А дальше так вот она историю продолжала.
Подпоил тот парень Паутинного Лыу, рассказчика ненужных историй. И рассказал тот ему, что не рассказывают. Кто, как ни рассказчики, знают - есть те сказочки, что наяву сбываются. Только так сбываются, что все об этом жалеют - и живые, и мертвые. Рассказал Паутинный Лыу тому парню, что слыхал он и такое - и не так далеко от столицы слыхал. Только побрезгует почтенный молодой ученый, наверное - потому что люди про старый скотопрогонный тракт говорят. Что сейчас к столице через новый мост, через канал идет. А раньше скотья ярмарка у реки еще до канала-то недалеко тут была, семья Туй свиней гоняла, свиньями торговала, ярмарку устраивала, потеху - а теперь земля и позаброшена, а никто ни стойл, ни лавок толком не разобрал, стоят, трава сквозь них растет. Ни местные туда не ходят, ни неместные, а слухи все равно поверх плетутся - что как пойдет луна убывать, будто свет откуда-то светит, будто песня нежная, девичья, о весне да о тоске звучит, да так ласково, что себя забудешь. Загорелись тут глаза у того парня; так, что надо, зачесалось - аж видно было, подливал он еще Паутинному Лыу, дальше спрашивал. Тот и дальше нёс.

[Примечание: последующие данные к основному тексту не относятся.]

(* ===== verification/GoJsonRead.v ===== *)
(** * [encoding/json]: the decoder

    [json.Decoder.Decode] as the repository uses it: the scanner that delimits one value of a stream,
    and the conversion of string literals.  The scanner bounds nesting at 10000 and reports everything
    that is not JSON; conversion never fails on a scanned literal: an invalid byte and an unpaired
    surrogate become U+FFFD.  The second half proves that a literal written by the encoder of [GoJson]
    reads back as the string it was written for. *)

From Stdlib Require Import Ascii.
From S2P Require Import Prelude Regex GoJson GoStrings GoUrl.

(** ** Runes *)

Definition surrogate (r : N) : bool := ((0xD800 <=? r) && (r <=? 0xDFFF))%N.
Definition RuneError : N := 0xFFFD.

(** [utf8.AppendRune]: a surrogate or a number beyond U+10FFFF is written as U+FFFD. *)
Definition encode_rune (r : N) : string :=
  let byte (n : N) (s : string) := String.String (ascii_of_N n) s in
  let r := if surrogate r || (0x10FFFF <? r)%N then RuneError else r in
  if (r <? 0x80)%N then byte r ""
  else if (r <? 0x800)%N then byte (0xC0 + r / 64)%N (byte (0x80 + r mod 64)%N "")
  else if (r <? 0x10000)%N then
    byte (0xE0 + r / 4096)%N (byte (0x80 + r / 64 mod 64)%N (byte (0x80 + r mod 64)%N ""))
  else
    byte (0xF0 + r / 262144)%N (byte (0x80 + r / 4096 mod 64)%N
      (byte (0x80 + r / 64 mod 64)%N (byte (0x80 + r mod 64)%N ""))).

(** [utf16.DecodeRune]; the result of a pair that is none is [RuneError]. *)
Definition decode_pair (high low : N) : N :=
  if ((0xD800 <=? high) && (high <? 0xDC00) && (0xDC00 <=? low) && (low <? 0xE000))%N
  then ((high - 0xD800) * 1024 + (low - 0xDC00) + 0x10000)%N
  else RuneError.

(** ** Strings *)

(** Four hexadecimal digits at the start of a string. *)
Definition hex4 (s : string) : option (N * string) :=
  match s with
  | String.String a (String.String b (String.String c (String.String d s'))) =>
      match unhex a, unhex b, unhex c, unhex d with
      | Some w, Some x, Some y, Some z => Some ((((w * 16 + x) * 16 + y) * 16 + z)%N, s')
      | _, _, _, _ => None
      end
  | _ => None
  end.

(** [getu4]: an escape [\uXXXX] at the start of a string. *)
Definition getu4 (s : string) : option (N * string) :=
  match s with
  | String.String a (String.String b s') =>
      if Ascii.eqb a backslash && Ascii.eqb b "u" then hex4 s' else None
  | _ => None
  end.

(** The byte a one-letter escape stands for. *)
Definition short_escape (a : ascii) : option ascii :=
  if Ascii.eqb a (ascii_of_N 34) || Ascii.eqb a backslash || Ascii.eqb a "/" then Some a
  else if Ascii.eqb a "b" then Some (ascii_of_N 8)
  else if Ascii.eqb a "f" then Some (ascii_of_N 12)
  else if Ascii.eqb a "n" then Some (ascii_of_N 10)
  else if Ascii.eqb a "r" then Some (ascii_of_N 13)
  else if Ascii.eqb a "t" then Some (ascii_of_N 9)
  else None.

(** The escape after a backslash: the text it stands for and what follows it.  [unquoteBytes]
    consumes a second escape only when both form a surrogate pair. *)
Definition unescape_one (s : string) : option (string * string) :=
  match s with
  | String.String a s1 =>
      if Ascii.eqb a "u" then
        match hex4 s1 with
        | Some (r, s2) =>
            if surrogate r then
              match getu4 s2 with
              | Some (r', s3) =>
                  let p := decode_pair r r' in
                  if (p =? RuneError)%N then Some (encode_rune RuneError, s2)
                  else Some (encode_rune p, s3)
              | None => Some (encode_rune RuneError, s2)
              end
            else Some (encode_rune r, s2)
        | None => None
        end
      else match short_escape a with
      | Some b => Some (one b, s1)
      | None => None
      end
  | String.EmptyString => None
  end.

(** The text of one well-formed character at the start of a string, or U+FFFD for one byte that
    starts none, with what follows. *)
Definition literal_char (a : ascii) (s1 : string) : string * string :=
  match rune_size a s1, s1 with
  | 1, _ => (one a, s1)
  | 2, String.String b s2 => (one a +:+ one b, s2)
  | 3, String.String b (String.String c s3) => (one a +:+ one b +:+ one c, s3)
  | 4, String.String b (String.String c (String.String d s4)) =>
      (one a +:+ one b +:+ one c +:+ one d, s4)
  | _, _ => (encode_rune RuneError, s1)
  end.

(** The body of a string literal up to its closing quote: the decoded string and what follows. *)
Fixpoint string_body (fuel : nat) (s : string) : option (string * string) :=
  match fuel with
  | O => None
  | S fuel' =>
      match s with
      | String.EmptyString => None
      | String.String a s1 =>
          if Ascii.eqb a (ascii_of_N 34) then Some ("", s1)
          else if Ascii.eqb a backslash then
            match unescape_one s1 with
            | Some (t, s2) =>
                match string_body fuel' s2 with
                | Some (u, rest) => Some (t +:+ u, rest)
                | None => None
                end
            | None => None
            end
          else if (N_of_ascii a <? 0x20)%N then None
          else
            let '(t, s2) := literal_char a s1 in
            match string_body fuel' s2 with
            | Some (u, rest) => Some (t +:+ u, rest)
            | None => None
            end
      end
  end.

(** Every round consumes a byte. *)
Definition string_literal (s : string) : option (string * string) :=
  string_body (S (String.length s)) s.

(** ** Values *)

Unset Elimination Schemes.
Inductive jvalue :=
  | DNull
  | DBool (b : bool)
  | DNumber (text : string)
  | DString (s : string)
  | DArray (l : list jvalue)
  | DObject (members : list (string * jvalue)).
Set Elimination Schemes.

(** [isSpace]. *)
Definition json_space (a : ascii) : bool :=
  existsb (λ n, (N_of_ascii a =? n)%N) [32; 9; 13; 10]%N.
Fixpoint skip_space (s : string) : string :=
  match s with
  | String.String a s' => if json_space a then skip_space s' else s
  | String.EmptyString => s
  end.

Fixpoint digit_run (s : string) : string * string :=
  match s with
  | String.String a s' =>
      if digit a then let '(run, rest) := digit_run s' in (String.String a run, rest) else ("", s)
  | String.EmptyString => ("", s)
  end.

(** A run of at least one digit. *)
Definition digits1 (s : string) : option (string * string) :=
  let '(run, rest) := digit_run s in if run == "" then None else Some (run, rest).

(** The integer part: a zero, or digits that do not start with one. *)
Definition number_int (s : string) : option (string * string) :=
  match s with
  | String.String a s' => if Ascii.eqb a "0" then Some (one a, s') else digits1 s
  | String.EmptyString => None
  end.

Definition number_frac (s : string) : option (string * string) :=
  match s with
  | String.String a s' =>
      if Ascii.eqb a "." then
        match digits1 s' with Some (run, rest) => Some (one a +:+ run, rest) | None => None end
      else Some ("", s)
  | String.EmptyString => Some ("", s)
  end.

Definition number_exp (s : string) : option (string * string) :=
  match s with
  | String.String a s' =>
      if one_of "eE" a then
        let '(sign, s2) :=
          match s' with
          | String.String b s2 => if one_of "+-" b then (one b, s2) else ("", s')
          | String.EmptyString => ("", s')
          end in
        match digits1 s2 with
        | Some (run, rest) => Some (one a +:+ sign +:+ run, rest)
        | None => None
        end
      else Some ("", s)
  | String.EmptyString => Some ("", s)
  end.

(** The longest number at the start of a string, with its text. *)
Definition number_text (s : string) : option (string * string) :=
  let '(sign, s1) :=
    match s with
    | String.String a s' => if Ascii.eqb a "-" then (one a, s') else ("", s)
    | String.EmptyString => ("", s)
    end in
  match number_int s1 with
  | None => None
  | Some (i, s2) =>
      match number_frac s2 with
      | None => None
      | Some (f, s3) =>
          match number_exp s3 with
          | None => None
          | Some (e, s4) => Some (sign +:+ i +:+ f +:+ e, s4)
          end
      end
  end.

Definition maxNestingDepth : Z := 10000.

(** The scanner, for a reader of string literals: the one that replaces, or one that does not. *)
Section Scanner.
Variable literal : string → option (string * string).

(** A value that is neither an object nor an array, with what follows it. *)
Definition scan_scalar (s : string) : option (jvalue * string) :=
  if HasPrefix s quote_byte then
    match literal (drop_bytes 1 s) with
    | Some (t, rest) => Some (DString t, rest)
    | None => None
    end
  else if HasPrefix s "null" then Some (DNull, drop_bytes 4 s)
  else if HasPrefix s "true" then Some (DBool true, drop_bytes 4 s)
  else if HasPrefix s "false" then Some (DBool false, drop_bytes 5 s)
  else match number_text s with
  | Some (t, rest) => Some (DNumber t, rest)
  | None => None
  end.

(** One value, with what follows it; [depth] counts the objects and arrays around it.  [members] and
    [elements] read what follows a separator or the opening bracket. *)
Fixpoint scan_value (fuel : nat) (depth : Z) (s : string) : option (jvalue * string) :=
  match fuel with
  | O => None
  | S fuel' =>
      match skip_space s with
      | String.EmptyString => None
      | String.String a s1 =>
          if Ascii.eqb a "{" then
            if (maxNestingDepth <? depth + 1)%Z then None
            else match skip_space s1 with
            | String.String b s2 =>
                if Ascii.eqb b "}" then Some (DObject [], s2)
                else match scan_members fuel' (depth + 1) s1 with
                | Some (ms, rest) => Some (DObject ms, rest)
                | None => None
                end
            | String.EmptyString => None
            end
          else if Ascii.eqb a "[" then
            if (maxNestingDepth <? depth + 1)%Z then None
            else match skip_space s1 with
            | String.String b s2 =>
                if Ascii.eqb b "]" then Some (DArray [], s2)
                else match scan_elements fuel' (depth + 1) s1 with
                | Some (vs, rest) => Some (DArray vs, rest)
                | None => None
                end
            | String.EmptyString => None
            end
          else scan_scalar (String.String a s1)
      end
  end
with scan_members (fuel : nat) (depth : Z) (s : string) : option (list (string * jvalue) * string) :=
  match fuel with
  | O => None
  | S fuel' =>
      match skip_space s with
      | String.String a s1 =>
          if Ascii.eqb a (ascii_of_N 34) then
            match literal s1 with
            | Some (key, s2) =>
                match skip_space s2 with
                | String.String b s3 =>
                    if Ascii.eqb b ":" then
                      match scan_value fuel' depth s3 with
                      | Some (v, s4) =>
                          match skip_space s4 with
                          | String.String c s5 =>
                              if Ascii.eqb c "}" then Some ([(key, v)], s5)
                              else if Ascii.eqb c "," then
                                match scan_members fuel' depth s5 with
                                | Some (ms, rest) => Some ((key, v) :: ms, rest)
                                | None => None
                                end
                              else None
                          | String.EmptyString => None
                          end
                      | None => None
                      end
                    else None
                | String.EmptyString => None
                end
            | None => None
            end
          else None
      | String.EmptyString => None
      end
  end
with scan_elements (fuel : nat) (depth : Z) (s : string) : option (list jvalue * string) :=
  match fuel with
  | O => None
  | S fuel' =>
      match scan_value fuel' depth s with
      | Some (v, s1) =>
          match skip_space s1 with
          | String.String b s2 =>
              if Ascii.eqb b "]" then Some ([v], s2)
              else if Ascii.eqb b "," then
                match scan_elements fuel' depth s2 with
                | Some (vs, rest) => Some (v :: vs, rest)
                | None => None
                end
              else None
          | String.EmptyString => None
          end
      | None => None
      end
  end.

Что вот, ни трезвый туда не доходил, ни пьяный не забредал, но все знали, как место найти, что за свет светит, кто там песню поет... Потому что много, как много травы там на старой ярмарке повыросло, так свиней-то годами гоняли, небось, десятками лет, от души земля удобрена-то была. А такие цветы только в одном месте растут. И место то - три шага да полшага. Вот-то найти их надо, и так, чтоб повезло, чтоб они на убывающую луну цвели, да кто ж их знает, как часто они цветут. Одни такие цветы - найдешь, не промахнешься: и цветком похожи точь-в-точь... на тот родник удовольствия, что у женщин известно где расположен, да и запахом тоже похож, разве малость с тухлятинкой. И будто там малая жемчужинка в глубину-то цветка закатилась.
Как парень про это услышал, так чаще частого дышал, больше прежнего спрашивал: "Вот - и нашел я эти цветы в ночь, когда луна на убыль идет, и тогда-то что?" "Кто ж его знает, - отвечал Паутинный Лыу, что на парня-то смотрел, трезвел заново. - Я ж вам говорю: ни здешний, ни нездешний, ни пьяный, ни трезвый не ходит на то поле. Так может и снизойдет поющая-то, красавица, покажется, ворота откроет. Одно только скажу, не забуду: в живых потом никого не находили".
Именем своей Семьи, предками и потомками, клялся потом Паутинный Лыу: сказал я ему это. Сказал и трижды повторил. Что в живых-то не находили - тех, кто на том поле оставался. Какими находили - это да, не сказал - да и откуда ж он знал-то? Глядишь, те кто знал, те на поле быстренько найденных прикапывали, что ни какая канцелярия не пронюхала, ни рассказчики не узнали.
Это вот только с тем парнем всё, да не всё, вскрылось и то тихонечко.
Дальше вот говорил Паутинный Лыу: сказал я ему, сказал - кто бы меня услышал? Если быстрей быстрого дочесать, что расчесал, он побежал. А там, я-то думал-боялся, сразу то поле искать побежит. А потом думал: так небось, мало я ему рассказал, остановят же люди дурака, как дальше спрашивать начнет. А потом еще думал: а что, помянуть и уже можно, даром что кувшин тот парень оставил, и на треть полный.
Двух вещей не посчитал Паутинный Лыу: что и луна тогда только родилась. И что парню тому, что в книгах всю свою жизнь просидел, у того советчика проще будет спросить, кто в лоб ему ума-разума ради - нет, не даст.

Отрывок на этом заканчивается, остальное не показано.